Effect of intra-arterial papaverine on regional cerebral blood flow in hemodynamically relevant cerebral vasospasm

Abstract

Background and purpose: It remains controversial whether the intra-arterial administration of papaverine (IAP) is effective in reversing vasospasm-associated cerebral hypoperfusion after aneurysmal subarachnoid hemorrhage. The aim of the present study was to continuously assess regional cerebral blood flow (rCBF) during and after IAP with the use of quantitative, bedside thermal diffusion flowmetry.

Methods: Eight patients with cerebral vasospasm after subarachnoid hemorrhage (mean flow velocity >120 cm/s; angiographic vessel constriction >33%; hemispheric cerebral blood flow [CBF] <32 mL/100 g per minute) were prospectively entered into the study. Before IAP, thermal diffusion microprobes were implanted into the white matter of each affected vascular territory (n=10) for rCBF monitoring. During and after IAP (300 mg papaverine/50 mL saline over 1 hour), mean arterial blood pressure, intracranial pressure, cerebral perfusion pressure, thermal diffusion rCBF (TD-rCBF), and cerebrovascular resistance (CVR) were recorded continuously.

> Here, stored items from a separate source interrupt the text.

(** * Penguin theme: soft-navigation engine of [theme/js/penguin.js]

    A shallow embedding of the navigation, prefetch, DOM-swap and
    script re-execution code of [penguin.js], and the properties its
    specification states about it.

    Conventions of the embedding.
    - A JavaScript string is a [string]; every [ascii] is one code unit.
    - The browser is a record [World] (live document, location, session
      history, scroll position, module-level variables of the script) that
      the functions thread through an error monad [M]; every call into the
      browser that matters to a reader (a request, a history call, an
      assignment to [location.href], a dispatched event) is also appended
      to the [trace] of the world.
    - What the browser or the network decides is read from a record [Env]:
      the answer to a request, the DOM parser, the URL parser, whether a
      foreign listener cancels an event.
    - An [async] function is run to completion: every awaited promise is
      taken at its settled value. *)

From Stdlib Require Import ZArith Ascii String.
From stdpp Require Import base strings gmap list.

#[local] Set Warnings "-register-all".

Local Open Scope string_scope.
Local Open Scope list_scope.

(* ===================================================================== *)
(** * Strings *)
(* ===================================================================== *)

Module Str.

Definition backslash : ascii := ascii_of_nat 92.
Definition dollar : ascii := ascii_of_nat 36.
Definition ampersand : ascii := ascii_of_nat 38.

(** [s.split(c, 1)[0]]: what precedes the first [c] (all of [s] when
    there is none). *)
Fixpoint beforeChar (c : ascii) (s : string) : string :=
  match s with
  | EmptyString => EmptyString
  | String a r => if Ascii.eqb a c then EmptyString else String a (beforeChar c r)
  end.

(** White space and line terminators of ECMAScript among the code units
    below 256: TAB, LF, VT, FF, CR, SP, NBSP. *)
Definition isWhiteSpace (a : ascii) : bool :=
  existsb (Nat.eqb (nat_of_ascii a)) [9; 10; 11; 12; 13; 32; 160]%nat.

Fixpoint trimStart (s : string) : string :=
  match s with
  | EmptyString => EmptyString
  | String a r => if isWhiteSpace a then trimStart r else s
  end.

Definition revString (s : string) : string :=
  string_of_list_ascii (rev (list_ascii_of_string s)).

Definition trimEnd (s : string) : string := revString (trimStart (revString s)).

Definition trim (s : string) : string := trimEnd (trimStart s).

(** [s.startsWith(p)] *)
Definition startsWith (p s : string) : bool := String.prefix p s.

(** ASCII whitespace of the HTML standard: TAB, LF, FF, CR, SPACE. *)
Definition isHtmlSpace (a : ascii) : bool :=
  existsb (Nat.eqb (nat_of_ascii a)) [9; 10; 12; 13; 32]%nat.

(** Strip and collapse ASCII whitespace: every run of whitespace inside
    the string becomes one space, the runs at its ends go. [started]
    says that a character was kept, [pending] that a run of whitespace
    follows it. *)
Fixpoint collapseFrom (started pending : bool) (s : string) : string :=
  match s with
  | EmptyString => EmptyString
  | String a r =>
      if isHtmlSpace a then collapseFrom started started r
      else if pending then String " " (String a (collapseFrom true false r))
      else String a (collapseFrom true false r)
  end.
(** The five [metric] calls, top to bottom. *)
Definition kpi_metrics (k : kpi_row) : outcome (list metric) :=
  n ← int (products k);
  m ← int (no_discount_items k);
  mret [ Metric "Products" (Int n);
         Metric "Avg Price" (avg_price k);
         Metric "Avg MRP" (avg_mrp k);
         Metric "Avg Discount %" (avg_discount_pct k);
         Metric "No-discount Items" (Int m) ].

(** The KPI section of the script on a table state. *)
Definition kpi_section (brand_sel : list string) (min_disc min_rating : Z)
  (table : list product) : outcome (list metric) :=
  kpi_metrics (kpis (kpis_rows brand_sel min_disc min_rating table)).

(** *** Bands and buckets *)

(** The CASE expression of the discount-band statement. *)
Definition discount_band (d : Q) : string :=
  if Qeq_bool d 0 then "0%"
  else if Qltb d 20 then "0-20%"
  else if Qltb d 40 then "20-40%"
  else if Qltb d 60 then "40-60%"
  else "60%+".

(** The CASE expression of the price-bucket statement. *)
Definition price_bucket (p : Q) : string :=
  if Qltb p 500 then "<500"
  else if Qltb p 1000 then "500-999"
  else if Qltb p 2000 then "1000-1999"
  else if Qltb p 5000 then "2000-4999"
  else "5000+".

(** *** Ranked tables *)

(** [ORDER BY ... LIMIT 50]: the rows are brought into the order and the
    first 50 are kept.  The language leaves the order of rows that tie on
    every key open; merge sort stands for the gateway's choice. *)
Definition order_by (leb : product -> product -> bool) (rows : list product)
  : list product :=
  merge_sort (fun a b => Is_true (leb a b)) rows.

Definition LIMIT : nat := 50.

(** [ORDER BY discount_percent DESC, price ASC] *)
Definition discount_desc_price_asc (a b : product) : bool :=
  Qltb (discount_percent b) (discount_percent a)
  || (Qeq_bool (discount_percent a) (discount_percent b)
      && Qle_bool (price a) (price b)).

Definition top_discounted (brand_sel : list string) (min_disc min_rating : Z)
  (table : list product) : list product :=
  take LIMIT (order_by discount_desc_price_asc
                (matching brand_sel min_disc min_rating table)).

(** [... AND rating_total >= 100 AND rating >= 4] *)
Definition well_rated (p : product) : bool :=
  (100 <=? rating_total p)%Z && Qle_bool 4 (rating p).

(** [ORDER BY rating DESC, rating_total DESC] *)
Definition rating_desc_total_desc (a b : product) : bool :=
  Qltb (rating b) (rating a)
  || (Qeq_bool (rating a) (rating b) && (rating_total b <=? rating_total a)%Z).

Definition top_rated (brand_sel : list string) (min_disc min_rating : Z)
  (table : list product) : list product :=
  take LIMIT (order_by rating_desc_total_desc
                (List.filter well_rated
                   (matching brand_sel min_disc min_rating table))).

(** The two orders in words: [a] may stand before [b]. *)
Definition by_discount_then_price (a b : product) : Prop :=
  (discount_percent b < discount_percent a)%Q
  \/ ((discount_percent a == discount_percent b)%Q /\ (price a <= price b)%Q).

Definition by_rating_then_total (a b : product) : Prop :=
  (rating b < rating a)%Q
  \/ ((rating a == rating b)%Q /\ (rating_total b <= rating_total a)%Z).
(** * eBPF benchmark programs: a shallow embedding and its properties

    The three eBPF objects of the repository ([map_operations.c],
    [ringbuf_throughput.c], [perfbuf_throughput.c]) and the shared header
    [benchmark.h] are embedded as programs over the kernel helpers they
    call.  A program is a finite tree of helper calls; running it against a
    model of the kernel objects (maps, ring buffer, perf buffers, clock)
    yields the return value, the final state and the trace of calls. *)

From Stdlib Require Import ZArith List Lia Bool.
From stdpp Require Import base gmap list.

Local Open Scope Z_scope.

(** ** Kernel side: integers, helper programs, map and buffer objects *)

Module Kernel.

(** [__u32] and [__u64] values are integers with the wrap-around of the C
    types written out. *)
Definition wrap32 (z : Z) : Z := z mod 2 ^ 32.
Definition wrap64 (z : Z) : Z := z mod 2 ^ 64.
Definition U64_MAX : Z := 2 ^ 64 - 1.

(** Flags and error numbers of the map helpers. *)
Definition BPF_ANY : Z := 0.
Definition BPF_NOEXIST : Z := 1.
Definition BPF_EXIST : Z := 2.
Definition ENOENT : Z := 2.
Definition E2BIG : Z := 7.
Definition EEXIST : Z := 17.
Definition EINVAL : Z := 22.
Definition ENOSPC : Z := 28.

(** A helper program: either it returns, or it calls a helper of the
    signature [E] and continues with the helper's result.  The type is
    inductive, so a program is a finite tree: it cannot loop. *)
Inductive prog (E : Type -> Type) (R : Type) : Type :=
| Ret (r : R)
| Call {X : Type} (e : E X) (k : X -> prog E R).

Arguments Ret {E R} r.
Arguments Call {E R X} e k.

(** Sequencing of a block of statements with what follows it. *)
Fixpoint bind {E A B} (p : prog E A) (f : A -> prog E B) : prog E B :=
  match p with
  | Ret a => f a
  | Call e k => Call e (fun x => bind (k x) f)
  end.

(** One helper call together with the value it returned. *)
Record obs (E : Type -> Type) : Type :=
  Obs { obs_ty : Type; obs_call : E obs_ty; obs_res : obs_ty }.

Arguments Obs {E obs_ty} obs_call obs_res.
Arguments obs_ty {E} o.
Arguments obs_call {E} o.
Arguments obs_res {E} o.

Record outcome (E : Type -> Type) (S R : Type) : Type :=
  Outcome { retval : R; post : S; trace : list (obs E) }.

Arguments Outcome {E S R} retval post trace.
Arguments retval {E S R} o.
Arguments post {E S R} o.
Arguments trace {E S R} o.

Section Run.
Context {E : Type -> Type} {S : Type}.
Variable handle : forall X, E X -> S -> X * S.

Fixpoint run {R} (p : prog E R) (s : S) : outcome E S R :=
  match p with
  | Ret r => Outcome r s []
  | Call e k =>
      let xs := handle _ e s in
      let o := run (k (fst xs)) (snd xs) in
      Outcome (retval o) (post o) (Obs e (fst xs) :: trace o)
  end.

(** Number of helper calls of a run. *)
Definition steps {R} (p : prog E R) (s : S) : nat := length (trace (run p s)).

End Run.

(** Names of the helpers, to compare traces of different objects. *)
Variant helper : Type :=
| h_get_current_pid_uid | h_get_current_uid_gid | h_get_smp_processor_id
| h_ktime_get_ns | h_map_lookup_elem | h_map_update_elem
| h_sync_fetch_and_add | h_ringbuf_reserve | h_ringbuf_submit
| h_perf_event_output.

(** What the helpers read from the invocation context: the identity words
    of the current task, the executing CPU, and the monotonic clock as the
    sequence of values that successive reads return. *)
Record env : Type := {
  pid_uid : Z;      (* result of bpf_get_current_pid_uid *)
  uid_gid : Z;      (* result of bpf_get_current_uid_gid *)
  cpu : nat;        (* result of bpf_get_smp_processor_id *)
  clock : nat -> Z  (* n-th read of bpf_ktime_get_ns *)
}.

(** [BPF_MAP_TYPE_HASH]: lookup gives the value of a present key; update
    replaces a present key and inserts an absent one while fewer than
    [max_entries] keys are stored. *)
Definition hash_update {V} (max_entries : Z) (key : Z) (value : V) (flags : Z)
    (tab : gmap Z V) : Z * gmap Z V :=
  if BPF_EXIST <? flags then (- EINVAL, tab) else
  match tab !! key with
  | Some _ =>
      if flags =? BPF_NOEXIST then (- EEXIST, tab) else (0, <[key := value]> tab)
  | None =>
      if flags =? BPF_EXIST then (- ENOENT, tab)
      else if Z.of_nat (size tab) <? max_entries then (0, <[key := value]> tab)
      else (- E2BIG, tab)
  end.
(** X15. The [forEach] over the results throws exactly when some result
    is none of [Success], [Skipped] and [Failed], and the error names the
    first such result; otherwise each counter has grown by the number of
    results of its kind. *)
Theorem tally_spec (c : counters) (results : list Z) :
  (Forall valid_result results ->
   tally c results
   = Ok (c.1.1 + occurrences Success results,
         c.1.2 + occurrences Failed results,
         c.2 + occurrences Skipped results))
  /\ (forall before r after,
        results = before ++ r :: after ->
        Forall valid_result before ->
        ~ valid_result r ->
        tally c results = Throw {| message := "No handler for " +:+ pretty r |})
  /\ (forall e, tally c results = Throw e -> ~ Forall valid_result results).
Proof.
  split; [|split].
  - destruct c as [[successful failed] skipped]. intros H.
    by rewrite (tally_valid results H).
  - intros before r after -> Hbefore Hr. revert c.
    induction Hbefore as [|x before Hx _ IH]; intros c; cbn [app tally].
    + by rewrite (count_invalid c r Hr).
    + destruct (count_valid c x Hx) as [c' ->]. apply IH.
  - intros e H Hvalid. destruct c as [[successful failed] skipped].
    by rewrite (tally_valid results Hvalid) in H.
Qed.

(** X19. When the listing of each root fails with a message that holds
    [no such file or directory], as it does when neither root exists,
    there is nothing to do: [main] discovers no file, transpiles
    nothing, leaves the files as they are, prints a summary of three
    zeros and returns, with [--watch] after announcing that it is
    watching, with no watcher registered. *)
Theorem main_without_roots (argv : Argv) (w : world) (fuel : nat)
        (noPages noData : Error) :
  readdir (fs w) (path_join workspaceRoot "docs/src/pages") = Throw noPages ->
  no_such_file noPages = true ->
  readdir (fs w) (path_join workspaceRoot "docs/data") = Throw noData ->
  no_such_file noData = true ->
  main tools workspaceRoot (S fuel) argv w
  = Some ({| status := Returned; watched := [] |}, w,
          Summary 0 0 0
            :: (if watch argv
                then [ConsoleLog (String "010" "Watching for file changes...")]
                else [])).
Proof.
  intros Hpages HnoPages Hdata HnoData.
  assert (forall root e, readdir (fs w) root = Throw e -> no_such_file e = true ->
                         getFiles (S fuel) (fs w) root = Some (Ok [])) as Hmissing.
  { intros root e Hroot He. by rewrite getFiles_step, Hroot, He. }
  rewrite (main_batch tools workspaceRoot (S fuel) argv w [] []
             (Hmissing _ _ Hpages HnoPages) (Hmissing _ _ Hdata HnoData)).
  cbn [app transpileAll fst snd map]. by destruct (watch argv).
Qed.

Results: IAP significantly increased TD-rCBF from 7.3+/-1.6 to 37.9+/-6.6 mL/100 g per minute (mean+/-SEM), indicating reversal of cerebral hypoperfusion. This TD-rCBF response was dependent on the degree of cerebral vasospasm and reduced perfusion within the vascular territory. Long-term analysis of TD-rCBF, however, demonstrated that this beneficial effect of IAP on cerebral hypoperfusion was only transient: within 3 hours after treatment, TD-rCBF and CVR returned to baseline values. Furthermore, a lack of correlation between transcranial Doppler sonography and thermal diffusion flowmetry suggested that transcranial Doppler sonography is not suited for CBF-based neuromonitoring after IAP.

Conclusions: IAP is not effective in permanently reversing cerebral hypoperfusion in patients with cerebral vasospasm. The need to validate alternative therapeutic strategies that seek to improve cerebral perfusion in vasospasm warrants continued development of CBF-based neuromonitoring strategies.